THE TASK: Each entry must be duplicated precisely, with nothing left out.

MATERIAL SUPPLIED:
*** Begin section ***

(* ===== verification/AsyncResolve.v ===== *)
(** * State resolution against an asynchronous store

    What state resolution reads: over a set of events closed under auth events and under
    the create event a room ID names, [resolve] reads nothing outside the set, so that
    two stores that agree on the set give the same result.  Then the adapter of
    [server-state-res/src/resolve.rs], which rests on this. *)

From S2P Require Import Prelude Identifiers RoomVersionRules CanonicalJson Signatures Events EventAuth Sample TopoSort TopoSpec Resolve ConflictSets PowerGraph Mainline ResolveSpec AsyncAuth.

(** ** The sort depends on the details of the events only *)

Section sort_ext.
Context `{!HashIter} (d1 d2 : string → result Error (UserPowerLevel * Z)).
Hypothesis Hd : ∀ id, d1 id = d2 id.

Lemma tie_breaker_ext id : tie_breaker d1 id = tie_breaker d2 id.
Proof. unfold tie_breaker. by rewrite Hd. Qed.

Lemma topo_init_ext st entries : topo_init d1 st entries = topo_init d2 st entries.
Proof.
  revert st. induction entries as [|[id out] entries IH]; intros st; simpl; [done|].
  unfold topo_add. rewrite tie_breaker_ext. case_bool_decide; [|apply IH].
  destruct (tie_breaker d2 id); [apply IH|done..].
Qed.

Lemma topo_parents_ext id st parents : topo_parents d1 id st parents = topo_parents d2 id st parents.
Proof.
  revert st. induction parents as [|p parents IH]; intros st; simpl; [done|].
  assert (topo_parent d1 id st p = topo_parent d2 id st p) as ->.
  { unfold topo_parent. by rewrite tie_breaker_ext. }
  destruct (topo_parent d2 id st p); [apply IH|done..].
Qed.

Lemma topo_loop_ext fuel st sorted : topo_loop d1 fuel st sorted = topo_loop d2 fuel st sorted.
Proof.
  revert st sorted. induction fuel as [|fuel IH]; intros st sorted; simpl; [done|].
  destruct (heap_pop (heap st)) as [[tb h]|]; [|done]. rewrite topo_parents_ext.
  destruct (topo_parents d2 _ _ _); [apply IH|done..].
Qed.

Lemma sort_ext graph :
  reverse_topological_power_sort d1 graph = reverse_topological_power_sort d2 graph.
Proof.
  unfold reverse_topological_power_sort. rewrite topo_init_ext.
  destruct (topo_init d2 _ _); [apply topo_loop_ext|done..].
Qed.

End sort_ext.

(** ** A closed set of events *)

Section reads.
Context {RawJson} `{!External RawJson} (rules : AuthorizationRules).
Context (f1 f2 : string → option (Pdu RawJson)) (S : string → Prop).

(** The set holds the auth events of its events, and the create events their room
    IDs name where the room version identifies it so. *)
Record closed_under : Prop := {
  closed_auth : ∀ id ev a, S id → f1 id = Some ev → a ∈ auth_events ev → S a;
  closed_create : ∀ id ev rid c, room_create_event_id_as_room_id rules = true →
    S id → f1 id = Some ev → room_id ev = Some rid → room_create_event_id rid = Ok c → S c
}.

Hypothesis Hclosed : closed_under.
Hypothesis Hagree : ∀ id, S id → f1 id = f2 id.

Notation all_in l := (∀ id, id ∈ l → S id).
(** [from_slice]; the debug assertion evaluates [finished]. *)
Definition from_slice (t : ty) (input : bytes) : M value :=
  let! (v, d) := deserialize t {| buf := input; pos := 0; rec := 0; seq := 0 |} in
  let! _ :=
    if debug then match finished d with Ret _ => Ret () | _ => Panic end else Ret () in
  Ret v.

End codec.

*** End section ***

SOLUTION:
(* ===== verification/AsyncResolve.v ===== *)
(** * State resolution against an asynchronous store

    What state resolution reads: over a set of events closed under auth events and under
    the create event a room ID names, [resolve] reads nothing outside the set, so that
    two stores that agree on the set give the same result.  Then the adapter of
    [server-state-res/src/resolve.rs], which rests on this. *)

From S2P Require Import Prelude Identifiers RoomVersionRules CanonicalJson Signatures Events EventAuth Sample TopoSort TopoSpec Resolve ConflictSets PowerGraph Mainline ResolveSpec AsyncAuth.

(** ** The sort depends on the details of the events only *)

Section sort_ext.
Context `{!HashIter} (d1 d2 : string → result Error (UserPowerLevel * Z)).
Hypothesis Hd : ∀ id, d1 id = d2 id.

Lemma tie_breaker_ext id : tie_breaker d1 id = tie_breaker d2 id.
Proof. unfold tie_breaker. by rewrite Hd. Qed.

Lemma topo_init_ext st entries : topo_init d1 st entries = topo_init d2 st entries.
Proof.
  revert st. induction entries as [|[id out] entries IH]; intros st; simpl; [done|].
  unfold topo_add. rewrite tie_breaker_ext. case_bool_decide; [|apply IH].
  destruct (tie_breaker d2 id); [apply IH|done..].
Qed.

Lemma topo_parents_ext id st parents : topo_parents d1 id st parents = topo_parents d2 id st parents.
Proof.
  revert st. induction parents as [|p parents IH]; intros st; simpl; [done|].
  assert (topo_parent d1 id st p = topo_parent d2 id st p) as ->.
  { unfold topo_parent. by rewrite tie_breaker_ext. }
  destruct (topo_parent d2 id st p); [apply IH|done..].
Qed.

Lemma topo_loop_ext fuel st sorted : topo_loop d1 fuel st sorted = topo_loop d2 fuel st sorted.
Proof.
  revert st sorted. induction fuel as [|fuel IH]; intros st sorted; simpl; [done|].
  destruct (heap_pop (heap st)) as [[tb h]|]; [|done]. rewrite topo_parents_ext.
  destruct (topo_parents d2 _ _ _); [apply IH|done..].
Qed.

Lemma sort_ext graph :
  reverse_topological_power_sort d1 graph = reverse_topological_power_sort d2 graph.
Proof.
  unfold reverse_topological_power_sort. rewrite topo_init_ext.
  destruct (topo_init d2 _ _); [apply topo_loop_ext|done..].
Qed.

End sort_ext.

(** ** A closed set of events *)

Section reads.
Context {RawJson} `{!External RawJson} (rules : AuthorizationRules).
Context (f1 f2 : string → option (Pdu RawJson)) (S : string → Prop).

(** The set holds the auth events of its events, and the create events their room
    IDs name where the room version identifies it so. *)
Record closed_under : Prop := {
  closed_auth : ∀ id ev a, S id → f1 id = Some ev → a ∈ auth_events ev → S a;
  closed_create : ∀ id ev rid c, room_create_event_id_as_room_id rules = true →
    S id → f1 id = Some ev → room_id ev = Some rid → room_create_event_id rid = Ok c → S c
}.

Hypothesis Hclosed : closed_under.
Hypothesis Hagree : ∀ id, S id → f1 id = f2 id.

Notation all_in l := (∀ id, id ∈ l → S id).
(** [from_slice]; the debug assertion evaluates [finished]. *)
Definition from_slice (t : ty) (input : bytes) : M value :=
  let! (v, d) := deserialize t {| buf := input; pos := 0; rec := 0; seq := 0 |} in
  let! _ :=
    if debug then match finished d with Ret _ => Ret () | _ => Panic end else Ret () in
  Ret v.

End codec.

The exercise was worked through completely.